The opinion of the court was delivered by: Simandle, District Judge
This matter is before the Court on defendant's motion to dismiss plaintiff's Complaint for failure to state a claim upon which relief may be granted pursuant to Rule 12(b)(6), Fed. R. Civ. P., and alternatively to dismiss for failure to name an indispensable party (her union) pursuant to Rule 12(b)(7), Fed. R. Civ. P. Defendant, The Training School at Vineland, asserts that plaintiff's Complaint, which seeks to enforce a favorable arbitration award rendered pursuant to the collective bargaining agreement between defendant and plaintiff's union, United Automobile Workers Local Union No. 2327 ("UAW Local 2327"), is untimely because the statute of limitations has run and, alternatively, that the Complaint must be dismissed because plaintiff failed to name UAW Local 2327, which defendant asserts is an indispensable party as defined in Rule 19(a), Fed. R. Civ. P. Defendant argues as a further alternative that this lawsuit is premature because there is insufficient evidence that the union has triggered a cause of action by refusing to pursue plaintiff's contractual remedy of enforcing the arbitration award on plaintiff's behalf. Plaintiff denies that the complaint is untimely or premature and avers that although UAW Local 2327 could have been named as a defendant, it is not an indispensable party. The Court must determine what the applicable statute of limitations period is in this case, whether and when the cause of action accrued and started the period running, and whether UAW Local 2327 is a necessary party.

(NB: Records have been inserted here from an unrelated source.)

(** Whatever happens, an import takes the pin lock first, does everything under it
    and lets it go last, once. *)
Theorem import_under_lock big doPin stats fs it s r s' : dagImport order alive big doPin stats fs it s = (r, s') ->
  exists es, trace s' = trace s ++ PinLock :: es ++ [Unlock] /\ Forall quiet_event es.
Proof.
  unfold dagImport. intros (s1 & E & ->)%locked_inv. cbv beta in E. enough (He : extends (log PinLock s) s1).
  { destruct He as (es & Ht & F). exists es. split; [|done]. cbn [trace log]. rewrite Ht. cbn [trace log]. by rewrite <- !app_assoc. }
  destruct (importWorker big fs it (log PinLock s)) as [[p|e] s2] eqn:E1; apply importWorker_extends in E1; [|by injection E as <- <-].
  destruct (if doPin then _ else _) as [[k|e] s3] eqn:E2; (assert (X2 : extends s2 s3) by (destruct doPin; [by eapply pin_roots_extends|simplify_eq; apply extends_refl]));
    (eapply extends_trans; [exact E1|]; eapply extends_trans; [exact X2|]); [|injection E as <- <-; apply extends_refl].
  destruct (0 <? k); [injection E as <- <-; apply extends_refl|]. destruct stats; [by eapply extends_Emit|injection E as <- <-; apply extends_refl].
Qed.

(** When everything could be read but some roots could not be pinned, every root has
    been tried and answered, those answered without an error are pinned, all blocks are
    stored, and the error of the command has the number of failures. *)
Theorem import_answers_every_root big stats fs it w p s1 s' r :
  importWorker big fs it (log PinLock (MkSt w [])) = (Ok p, s1) -> (forall o, alive o = None) ->
  dagImport order alive big true stats fs it (MkSt w []) = (r, s') ->
  exists msgs, length msgs = length (order (all_roots fs)) /\
    take (length msgs) (emitted (trace s')) = zip_with OutRoot (order (all_roots fs)) msgs /\
    Forall2 (fun c msg => msg = "" -> PinnedRec (world s') c) (order (all_roots fs)) msgs /\
    Forall (fun b => Stored (world s') (n_cid b)) (all_blocks fs) /\
    (r = None \/ exists k, 0 < k /\ k = failures (zip_with OutRoot (order (all_roots fs)) msgs) /\ r = Some (failed_text k (Z.of_nat (length (order (all_roots fs)))))).
Proof.
  intros Ew Ha. unfold dagImport. intros (s4 & E & ->)%locked_inv. cbv beta in E. rewrite Ew in E. apply importWorker_stores in Ew as (Hs & _ & Hr & _ & _ & Hq). rewrite Hr in E.
  destruct (pin_roots alive _ 0 s1) as [[k|e] s3] eqn:E2; [|by apply pin_roots_alive in E2].
  apply pin_roots_spec in E2 as (msgs & Hl & He & -> & S & F). rewrite Z.add_0_l in E. exists msgs. split; [done|].
  assert (Hw : world s4 = world s3 /\ exists l, emitted (trace s4) = emitted (trace s3) ++ l).
  { destruct (0 <? _); [injection E as <- <-; split; [done|]; exists []; by rewrite app_nil_r|].
    destruct stats; [|injection E as <- <-; split; [done|]; exists []; by rewrite app_nil_r].
    split; [by eapply Emit_world|]. unfold Emit in E. rewrite Ha in E. injection E as <- <-. cbn. rewrite emitted_app. by eexists. }
  destruct Hw as (Hw & l & Hl'). cbn [world log trace]. rewrite Hw. split_and!; [|done| |].
  - rewrite emitted_app, Hl', He, Hq. cbn. rewrite app_nil_r. rewrite take_app_le by (rewrite length_zip_with; lia). apply take_ge. rewrite length_zip_with. lia.
  - eapply Forall_impl; [exact Hs|]. intros b. apply S.
  - destruct (0 <? failures _) eqn:Hk; [|destruct stats; [unfold Emit in E; rewrite Ha in E|]; injection E as <- <-; by left].
    injection E as <- <-. right. eexists. split_and!; [|reflexivity|done]. lia.
Qed.

(** [dag put] stores what it names: after a success every CID put out is stored, in
    the order of the files. *)
Theorem put_stores_all big fs it w s' : dagPut None alive big fs it (MkSt w []) = (None, s') ->
  exists nds, fs = (fun nd => Some (Ok nd)) <$> nds /\ emitted (trace s') = OutCid <$> (n_cid <$> nds) /\
    Forall (fun nd => Stored (world s') (n_cid nd)) nds.
Proof.
  unfold dagPut. destruct (put_files _ _ _ _) as [[e|] s1] eqn:E; [done|]. destruct it; [done|]. intros Hc.
  apply put_files_spec in E as (nds & -> & He & Hk & _). exists nds. split; [done|].
  assert (Ht : trace s' = trace s1 ++ [Committed]) by (unfold call in Hc; destruct (Batch_Commit _); by simplify_eq). apply call_world in Hc. split.
  - rewrite Ht, emitted_app, He. cbn. by rewrite app_nil_r.
  - eapply Forall_impl; [exact Hk|]. intros nd. by apply (Batch_Commit_stores _ _ _ Hc).
Qed.
End Theorems.
End Importing.

(** [dag put] names what it has not stored: when the commit of the batch fails, the
    command fails after the CIDs of all files were put out. *)
Theorem put_names_before_commit `{DagNode} alive big fs (nds : list node) w s1 e w' :
  fs = (fun nd => Some (Ok nd)) <$> nds -> put_files alive big fs (MkSt w []) = (None, s1) -> Batch_Commit (world s1) = (Some e, w') ->
  exists s', dagPut None alive big fs None (MkSt w []) = (Some e, s') /\ emitted (trace s') = OutCid <$> (n_cid <$> nds).
Proof.
  intros Hfs E Hc. unfold dagPut. rewrite E. unfold call. rewrite Hc. eexists. split; [reflexivity|]. apply put_files_spec in E as (nds' & Hn & He & _).
  rewrite Hfs in Hn. apply list_fmap_eq_inj in Hn; [|by intros ?? [= ->]]. subst nds'. cbn. rewrite emitted_app, He. cbn. by rewrite app_nil_r.
Qed.

(** *** Statistics *)

Definition total_size (l : list Z) : Z := foldr Z.add 0 l.

Lemma stat_walk_spec progressive alive szs ends d seen r d' seen' : stat_walk progressive alive szs ends d seen = (r, d', seen') -> r = None -> u64 (Size d) = Size d ->
  ends = None /\ d' = MkDagStat (u64 (Size d + total_size szs)) (NumBlocks d + Z.of_nat (length szs)) /\
  (if progressive then seen' = seen ++ ((fun k => MkDagStat (u64 (Size d + total_size (take (S k) szs))) (NumBlocks d + Z.of_nat (S k))) <$> seq 0 (length szs)) else seen' = seen).
Proof.
  revert d seen. induction szs as [|n szs IH]; intros d seen; cbn [stat_walk].
  - intros [= -> <- <-] Hr Hd. split; [done|]. cbn. rewrite !Z.add_0_r, Hd. split; [by destruct d|]. destruct progressive; [by rewrite app_nil_r|done].
  - set (d1 := count_block n d). intros Hw Hr Hd. assert (Hd1 : u64 (Size d1) = Size d1) by apply wrapU_wrapU.
    assert (Hsum : forall x, u64 (Size d1 + x) = u64 (Size d + (n + x))) by (intros x; unfold d1; cbn; rewrite wrapU_add; f_equal; lia).
    assert (Hgo : stat_walk progressive alive szs ends d1 (if progressive then seen ++ [d1] else seen) = (r, d', seen')).
    { destruct progressive; [|done]. destruct (alive d1); [by simplify_eq|done]. }
    destruct (IH _ _ Hgo Hr Hd1) as (He & -> & Hs). split; [done|]. split; [rewrite Hsum; f_equal; cbn; lia|]. destruct progressive; [|done].
    rewrite Hs, <- app_assoc. f_equal. cbn [length seq fmap list_fmap app]. f_equal; [unfold d1, count_block; cbn; by rewrite Z.add_0_r|].
    rewrite <- fmap_S_seq, <- list_fmap_compose. apply list_fmap_ext. intros i k Hk. cbn. rewrite Hsum. f_equal. lia.
Qed.

(** The statistics of a DAG are the number of its blocks and the sum of their sizes
    in 64 bits; with progress the command puts out the running totals, one for each
    block, and otherwise the total alone. *)
Theorem dag_stat_exact progressive alive c got Traverse szs outs : Traverse c = (szs, None) -> dagStat progressive alive (Ok (c, "")) got Traverse = (None, outs) ->
  outs = (fun k => MkDagStat (u64 (total_size (take k szs))) (Z.of_nat k)) <$> (if progressive then seq 1 (length szs) else [length szs]).
Proof.
  intros HT. unfold dagStat. cbn [String.eqb negb]. destruct (got c); [done|]. rewrite HT. destruct (stat_walk _ _ _ _ _ _) as [[[e|] d] seen] eqn:E; [done|].
  apply stat_walk_spec in E as (_ & -> & Hs); [|done|done]. destruct progressive.
  - intros [= <-]. rewrite Hs. cbn [app Size NumBlocks]. rewrite <- fmap_S_seq, <- list_fmap_compose. apply list_fmap_ext. intros i k Hk. done.
  - destruct (alive _); [done|]. intros [= <-]. rewrite Hs. cbn [app Size NumBlocks fmap list_fmap]. by rewrite take_ge by lia.
Qed.

(** ** Witnesses *)

Module DemoDag.

(** Stored blocks, buffered ones and pins; ["big"] cannot be pinned, and nothing is
    committed once ["poison"] is in the batch. *)
Record world := MkWorld { stored : list cid; buffer : list cid; pins : list cid }.

Definition demo : DagNode.
Proof.
  refine {|
    W := world; Stored := fun w c => c ∈ stored w; Buffered := fun w c => c ∈ buffer w; PinnedRec := fun w c => c ∈ pins w;
    Batch_Add := fun nd w => (None, MkWorld (stored w) (n_cid nd :: buffer w) (pins w));
    Batch_Commit := fun w => if decide ("poison" ∈ buffer w) then (Some "no space", w) else (None, MkWorld (buffer w ++ stored w) [] (pins w));
    Blockstore_Get := fun c w => if decide (c ∈ stored w) then Ok (MkNode c 1) else Err "not found";
    DecodeNode := fun _ => None;
    Pin := fun nd w => if decide (n_cid nd = "big") then (Some "no pin", w) else (None, MkWorld (stored w) (buffer w) (n_cid nd :: pins w));
    Pinning_Flush := fun w => (None, w);
  |}.
  - intros nd w r w' c [= <- <-] [Hc|Hc]; cbn; [by left|right; by right].
  - intros nd w w' [= <-]. right. cbn. by left.
  - intros w w' c. case_decide; [done|]. intros [= <-] [Hc|Hc]; cbn; apply elem_of_app; [by right|by left].
  - intros nd w r w' c. case_decide; intros [= <- <-]; [done|]. cbn. split; [done|]. by right.
  - intros nd w w'. case_decide; [done|]. intros [= <-]. by left.
  - by intros w r w' c [= <- <-].
  - intros c w nd. by case_decide; intros [= <-].
  - intros c w e. by case_decide; intros [= <-].
  - done.
  - intros nd w e w'. by case_decide; intros [= <- <-].
  - done.
Defined.
#[local] Existing Instance demo.

Definition order : gset cid -> list cid := elements.
Definition anyone (o : output) : option error := None.
Definition empty : @W demo := MkWorld [] [] [].
(** Two roots, one of which the file does not have. *)
Definition files : list (option car_file) := [Some (MkCar None ["a"; "z"] [MkNode "a" 3; MkNode "b" 4] None)].
Definition whole : list (option car_file) := [Some (MkCar None ["a"] [MkNode "a" 3; MkNode "b" 4] None)].

Lemma import_stores_all_witness :
  let s' := (dagImport order anyone false true true whole None (MkSt empty [])).2 in
  Forall (fun b => Stored (DagCmds.world s') (n_cid b)) [MkNode "a" 3; MkNode "b" 4] /\ set_Forall (PinnedRec (DagCmds.world s')) (all_roots whole) /\
  emitted (trace s') = ((fun c => OutRoot c "") <$> order (all_roots whole)) ++ [OutStats 2 7].
Proof.
  destruct (import_stores_all order (fun X => reflexivity _) anyone false true true whole None empty
    (dagImport order anyone false true true whole None (MkSt empty [])).2) as (Hs & Hp & He); [vm_compute; reflexivity|].
  split; [exact Hs|]. split; [exact (Hp eq_refl)|exact He].
Defined.

Lemma import_under_lock_witness : exists es,
  trace (dagImport order anyone false true true files (Some "read error") (MkSt empty [])).2 = [] ++ PinLock :: es ++ [Unlock] /\ Forall quiet_event es.
Proof. exact (import_under_lock order anyone false true true files (Some "read error") (MkSt empty []) _ _ (surjective_pairing _)). Defined.

Lemma import_answers_every_root_witness : exists msgs k,
  (dagImport order anyone false true false files None (MkSt empty [])).1 = Some (failed_text k 2) /\
  k = failures (zip_with OutRoot (order (all_roots files)) msgs).
Proof.
  destruct (importWorker false files None (log PinLock (MkSt empty []))) as [[p|e] s1] eqn:E; [|vm_compute in E; discriminate].
  destruct (import_answers_every_root order anyone false false files None empty p s1
    (dagImport order anyone false true false files None (MkSt empty [])).2 (dagImport order anyone false true false files None (MkSt empty [])).1 E
    (fun _ => eq_refl) (surjective_pairing _)) as (msgs & _ & _ & _ & _ & [Hr|(k & _ & Hk & Hr)]); [vm_compute in Hr; discriminate|].
  exists msgs, k. split; [exact Hr|exact Hk].
Defined.

Definition two : list node := [MkNode "x" 3; MkNode "y" 4].

Lemma put_stores_all_witness :
  let s' := (dagPut None anyone false ((fun nd => Some (Ok nd)) <$> two) None (MkSt empty [])).2 in
  exists nds, Forall (fun nd => Stored (DagCmds.world s') (n_cid nd)) nds /\ emitted (trace s') = OutCid <$> (n_cid <$> nds).
Proof.
  destruct (put_stores_all anyone false ((fun nd => Some (Ok nd)) <$> two) None empty
    (dagPut None anyone false ((fun nd => Some (Ok nd)) <$> two) None (MkSt empty [])).2) as (nds & _ & He & Hs); [vm_compute; reflexivity|].
  exists nds. split; [exact Hs|exact He].
Defined.

Lemma put_names_before_commit_witness :
  exists s', dagPut None anyone false [Some (Ok (MkNode "poison" 3))] None (MkSt empty []) = (Some "no space", s') /\ emitted (trace s') = [OutCid "poison"].
Proof. exact (put_names_before_commit anyone false [Some (Ok (MkNode "poison" 3))] [MkNode "poison" 3] empty _ "no space" _ eq_refl eq_refl eq_refl). Defined.

Lemma dag_stat_exact_witness :
  (dagStat true (fun _ => None) (Ok ("c", "")) (fun _ => None) (fun _ => ([5; 7], None))).2 = [MkDagStat 5 1; MkDagStat 12 2].
Proof. exact (dag_stat_exact true (fun _ => None) "c" (fun _ => None) (fun _ => ([5; 7], None)) [5; 7] _ eq_refl eq_refl). Defined.
End DemoDag.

The Court convened an evidentiary hearing on the statute of limitations issue, conducted on December 6 and 14, 2001. The Court received documentary exhibits into evidence from plaintiff *fn1 and from defendant. *fn2 Testimony was received from plaintiff Thomas-Still and from Francis Smith (Area Director, United Auto Workers) and from Jane Detweiller (Executive Director of the Training School at Vineland). The Court makes the following findings of fact and conclusions of law resolving the statute of limitations issue.
In September 1995, plaintiff, Cecilia Thomas-Still ("Thomas-Still"), began her employment as a group home counselor with defendant The Training School at Vineland ("Training School"). The Training School is a for-profit organization in the business of providing care, training and assisted living to emotionally and mentally challenged individuals. At all times relevant to this action, plaintiff was a union member of UAW Local #2327. From August 22, 1996 through June 30, 1999, and continuing through today, UAW Local #2327 was a party to a collective bargaining agreement with the Training School. While at the Training School, plaintiff was employed under the terms of the collective bargaining agreement.
On December 29, 1997, plaintiff was terminated from her employment at the Training School. Defendant justified the termination by asserting that Thomas-Still falsified payroll records by signing in ten minutes earlier than she actually arrived to work. Plaintiff pursued a grievance, which was handled by way of arbitration, pursuant to the terms of Articles XIII and XIV of the collective bargaining agreement. On April 23, 1999, Arbitrator Scott E. Burchheit issued an Opinion and Award sustaining plaintiff's grievance and ordering that Thomas-Still be reinstated with full seniority and be made whole for all wages and benefits lost as a result of her termination. (See Pl.'s Opp., Ex. C, Case No. 18 300 00240 98, American Arbitration Association Opinion and Award, hereinafter "Arbitration Award.")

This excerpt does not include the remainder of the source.